Your objective
Only one stretch of the data is wanted: the line containing "(** A 32-byte", the line containing "Definition latin_decode (bytes", and every line between them, copied exactly.

Data section
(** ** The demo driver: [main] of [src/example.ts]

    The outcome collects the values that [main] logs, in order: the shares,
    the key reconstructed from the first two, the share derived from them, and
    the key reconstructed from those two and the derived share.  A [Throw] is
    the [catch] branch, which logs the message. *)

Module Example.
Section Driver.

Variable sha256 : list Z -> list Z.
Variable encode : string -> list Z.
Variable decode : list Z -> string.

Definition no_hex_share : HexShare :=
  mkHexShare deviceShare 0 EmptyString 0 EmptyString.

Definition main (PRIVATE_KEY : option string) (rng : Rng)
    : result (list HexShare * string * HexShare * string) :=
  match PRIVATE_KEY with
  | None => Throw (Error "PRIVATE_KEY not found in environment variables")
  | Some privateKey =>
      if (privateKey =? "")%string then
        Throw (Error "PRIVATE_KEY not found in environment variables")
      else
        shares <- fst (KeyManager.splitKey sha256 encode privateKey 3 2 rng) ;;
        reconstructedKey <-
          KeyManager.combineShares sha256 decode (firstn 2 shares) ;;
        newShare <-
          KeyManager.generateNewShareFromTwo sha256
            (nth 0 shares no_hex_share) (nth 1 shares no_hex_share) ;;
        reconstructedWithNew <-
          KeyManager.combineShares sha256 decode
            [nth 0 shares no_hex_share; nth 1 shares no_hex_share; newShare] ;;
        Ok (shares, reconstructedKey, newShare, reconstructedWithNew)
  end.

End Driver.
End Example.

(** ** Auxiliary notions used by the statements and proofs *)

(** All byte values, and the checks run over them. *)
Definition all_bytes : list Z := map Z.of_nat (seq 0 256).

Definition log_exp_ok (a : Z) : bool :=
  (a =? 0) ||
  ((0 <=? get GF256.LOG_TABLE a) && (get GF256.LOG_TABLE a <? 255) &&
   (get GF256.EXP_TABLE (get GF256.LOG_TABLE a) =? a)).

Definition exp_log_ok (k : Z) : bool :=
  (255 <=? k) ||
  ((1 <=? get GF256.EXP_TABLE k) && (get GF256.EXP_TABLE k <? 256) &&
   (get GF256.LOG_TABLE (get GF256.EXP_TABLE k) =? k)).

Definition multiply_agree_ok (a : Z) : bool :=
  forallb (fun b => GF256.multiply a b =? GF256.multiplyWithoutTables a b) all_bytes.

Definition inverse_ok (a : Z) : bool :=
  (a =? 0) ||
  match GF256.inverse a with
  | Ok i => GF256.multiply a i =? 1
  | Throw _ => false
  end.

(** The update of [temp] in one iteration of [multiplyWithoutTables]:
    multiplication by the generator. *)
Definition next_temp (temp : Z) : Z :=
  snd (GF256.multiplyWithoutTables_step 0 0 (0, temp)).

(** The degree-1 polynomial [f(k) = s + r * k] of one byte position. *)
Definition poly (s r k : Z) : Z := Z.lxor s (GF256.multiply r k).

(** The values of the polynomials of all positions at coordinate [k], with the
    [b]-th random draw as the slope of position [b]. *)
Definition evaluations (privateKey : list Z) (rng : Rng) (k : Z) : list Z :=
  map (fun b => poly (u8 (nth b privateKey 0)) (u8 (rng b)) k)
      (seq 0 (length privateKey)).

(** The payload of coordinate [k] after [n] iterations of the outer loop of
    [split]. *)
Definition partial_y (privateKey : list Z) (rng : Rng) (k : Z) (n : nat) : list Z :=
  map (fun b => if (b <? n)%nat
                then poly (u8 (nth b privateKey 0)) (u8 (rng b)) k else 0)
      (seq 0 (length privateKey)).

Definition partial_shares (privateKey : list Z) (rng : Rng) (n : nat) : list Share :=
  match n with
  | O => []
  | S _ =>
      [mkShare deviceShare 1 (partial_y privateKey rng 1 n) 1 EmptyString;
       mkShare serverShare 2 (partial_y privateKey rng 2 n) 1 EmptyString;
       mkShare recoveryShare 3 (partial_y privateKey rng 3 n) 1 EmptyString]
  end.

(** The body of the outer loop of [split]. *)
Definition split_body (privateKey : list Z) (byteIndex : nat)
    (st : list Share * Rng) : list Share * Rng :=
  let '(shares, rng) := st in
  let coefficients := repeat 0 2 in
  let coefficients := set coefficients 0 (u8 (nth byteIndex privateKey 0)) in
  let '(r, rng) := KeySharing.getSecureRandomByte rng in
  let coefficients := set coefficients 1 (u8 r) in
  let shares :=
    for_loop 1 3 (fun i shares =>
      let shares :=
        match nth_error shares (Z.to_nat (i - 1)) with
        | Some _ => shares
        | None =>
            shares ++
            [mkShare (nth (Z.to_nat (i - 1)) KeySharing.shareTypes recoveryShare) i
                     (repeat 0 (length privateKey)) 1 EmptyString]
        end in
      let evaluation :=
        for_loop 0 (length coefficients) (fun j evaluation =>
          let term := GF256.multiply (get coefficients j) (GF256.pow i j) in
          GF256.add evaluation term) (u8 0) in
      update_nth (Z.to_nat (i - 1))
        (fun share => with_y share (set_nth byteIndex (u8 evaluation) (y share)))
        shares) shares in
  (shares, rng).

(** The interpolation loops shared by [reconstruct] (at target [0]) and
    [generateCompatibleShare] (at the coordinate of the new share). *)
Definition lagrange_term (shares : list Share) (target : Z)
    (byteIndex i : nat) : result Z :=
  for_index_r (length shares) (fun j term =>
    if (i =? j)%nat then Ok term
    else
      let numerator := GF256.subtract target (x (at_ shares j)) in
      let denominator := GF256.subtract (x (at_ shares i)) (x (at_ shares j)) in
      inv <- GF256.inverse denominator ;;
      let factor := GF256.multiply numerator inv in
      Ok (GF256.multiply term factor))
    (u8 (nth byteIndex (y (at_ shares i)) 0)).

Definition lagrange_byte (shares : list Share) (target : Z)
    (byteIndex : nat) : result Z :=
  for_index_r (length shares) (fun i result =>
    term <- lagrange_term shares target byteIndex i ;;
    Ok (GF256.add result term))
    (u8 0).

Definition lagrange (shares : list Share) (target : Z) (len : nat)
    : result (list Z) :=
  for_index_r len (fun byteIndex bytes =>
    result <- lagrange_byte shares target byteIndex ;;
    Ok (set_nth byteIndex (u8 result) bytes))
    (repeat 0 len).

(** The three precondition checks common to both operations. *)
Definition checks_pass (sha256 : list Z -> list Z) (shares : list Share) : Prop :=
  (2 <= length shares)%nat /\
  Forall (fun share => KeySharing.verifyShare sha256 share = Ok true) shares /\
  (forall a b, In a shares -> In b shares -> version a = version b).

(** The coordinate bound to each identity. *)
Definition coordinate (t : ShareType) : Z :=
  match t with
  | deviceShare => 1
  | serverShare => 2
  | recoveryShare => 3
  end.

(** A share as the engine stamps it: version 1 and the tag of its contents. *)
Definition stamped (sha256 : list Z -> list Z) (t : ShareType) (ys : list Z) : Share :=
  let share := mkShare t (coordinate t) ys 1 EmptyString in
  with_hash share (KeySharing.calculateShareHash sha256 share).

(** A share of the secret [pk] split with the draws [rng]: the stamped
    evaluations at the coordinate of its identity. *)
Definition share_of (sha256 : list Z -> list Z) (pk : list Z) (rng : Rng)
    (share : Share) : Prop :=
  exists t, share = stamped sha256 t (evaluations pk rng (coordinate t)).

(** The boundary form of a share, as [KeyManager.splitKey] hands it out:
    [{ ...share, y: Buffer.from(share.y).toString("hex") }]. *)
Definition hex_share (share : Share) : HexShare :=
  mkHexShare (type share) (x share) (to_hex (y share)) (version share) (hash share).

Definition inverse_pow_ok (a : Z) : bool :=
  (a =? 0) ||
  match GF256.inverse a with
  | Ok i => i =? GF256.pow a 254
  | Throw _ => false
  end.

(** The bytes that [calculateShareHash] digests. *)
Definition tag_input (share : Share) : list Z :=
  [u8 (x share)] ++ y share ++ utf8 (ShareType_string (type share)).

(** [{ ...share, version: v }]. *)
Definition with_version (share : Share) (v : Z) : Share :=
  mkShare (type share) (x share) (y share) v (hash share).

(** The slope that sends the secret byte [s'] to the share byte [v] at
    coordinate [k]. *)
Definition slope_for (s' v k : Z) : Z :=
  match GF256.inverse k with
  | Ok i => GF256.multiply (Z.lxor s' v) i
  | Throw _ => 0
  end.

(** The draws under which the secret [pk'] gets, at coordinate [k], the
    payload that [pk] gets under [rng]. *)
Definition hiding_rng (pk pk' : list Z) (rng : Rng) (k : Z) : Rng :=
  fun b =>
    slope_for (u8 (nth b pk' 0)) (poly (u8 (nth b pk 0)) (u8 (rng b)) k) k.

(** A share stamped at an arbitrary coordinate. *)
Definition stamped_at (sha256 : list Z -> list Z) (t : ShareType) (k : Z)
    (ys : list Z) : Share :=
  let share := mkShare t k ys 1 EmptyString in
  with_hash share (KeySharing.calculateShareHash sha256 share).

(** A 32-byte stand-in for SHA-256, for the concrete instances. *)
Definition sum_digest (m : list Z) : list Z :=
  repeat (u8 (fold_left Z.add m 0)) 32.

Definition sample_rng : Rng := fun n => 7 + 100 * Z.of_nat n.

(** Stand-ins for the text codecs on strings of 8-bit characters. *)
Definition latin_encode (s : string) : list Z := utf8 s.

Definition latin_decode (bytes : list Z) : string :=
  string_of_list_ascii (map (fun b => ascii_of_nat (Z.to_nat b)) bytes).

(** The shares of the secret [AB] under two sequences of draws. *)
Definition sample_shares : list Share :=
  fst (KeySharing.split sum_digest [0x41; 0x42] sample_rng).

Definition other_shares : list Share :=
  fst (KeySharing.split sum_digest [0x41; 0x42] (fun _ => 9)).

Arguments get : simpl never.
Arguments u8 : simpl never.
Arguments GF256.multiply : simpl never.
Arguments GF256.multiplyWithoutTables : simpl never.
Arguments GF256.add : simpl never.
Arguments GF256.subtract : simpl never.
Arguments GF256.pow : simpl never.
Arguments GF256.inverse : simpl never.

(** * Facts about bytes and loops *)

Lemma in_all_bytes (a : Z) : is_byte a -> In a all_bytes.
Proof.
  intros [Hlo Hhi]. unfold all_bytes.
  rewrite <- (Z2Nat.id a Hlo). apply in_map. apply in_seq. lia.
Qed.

Reply
(** A 32-byte stand-in for SHA-256, for the concrete instances. *)
Definition sum_digest (m : list Z) : list Z :=
  repeat (u8 (fold_left Z.add m 0)) 32.

Definition sample_rng : Rng := fun n => 7 + 100 * Z.of_nat n.

(** Stand-ins for the text codecs on strings of 8-bit characters. *)
Definition latin_encode (s : string) : list Z := utf8 s.

Definition latin_decode (bytes : list Z) : string :=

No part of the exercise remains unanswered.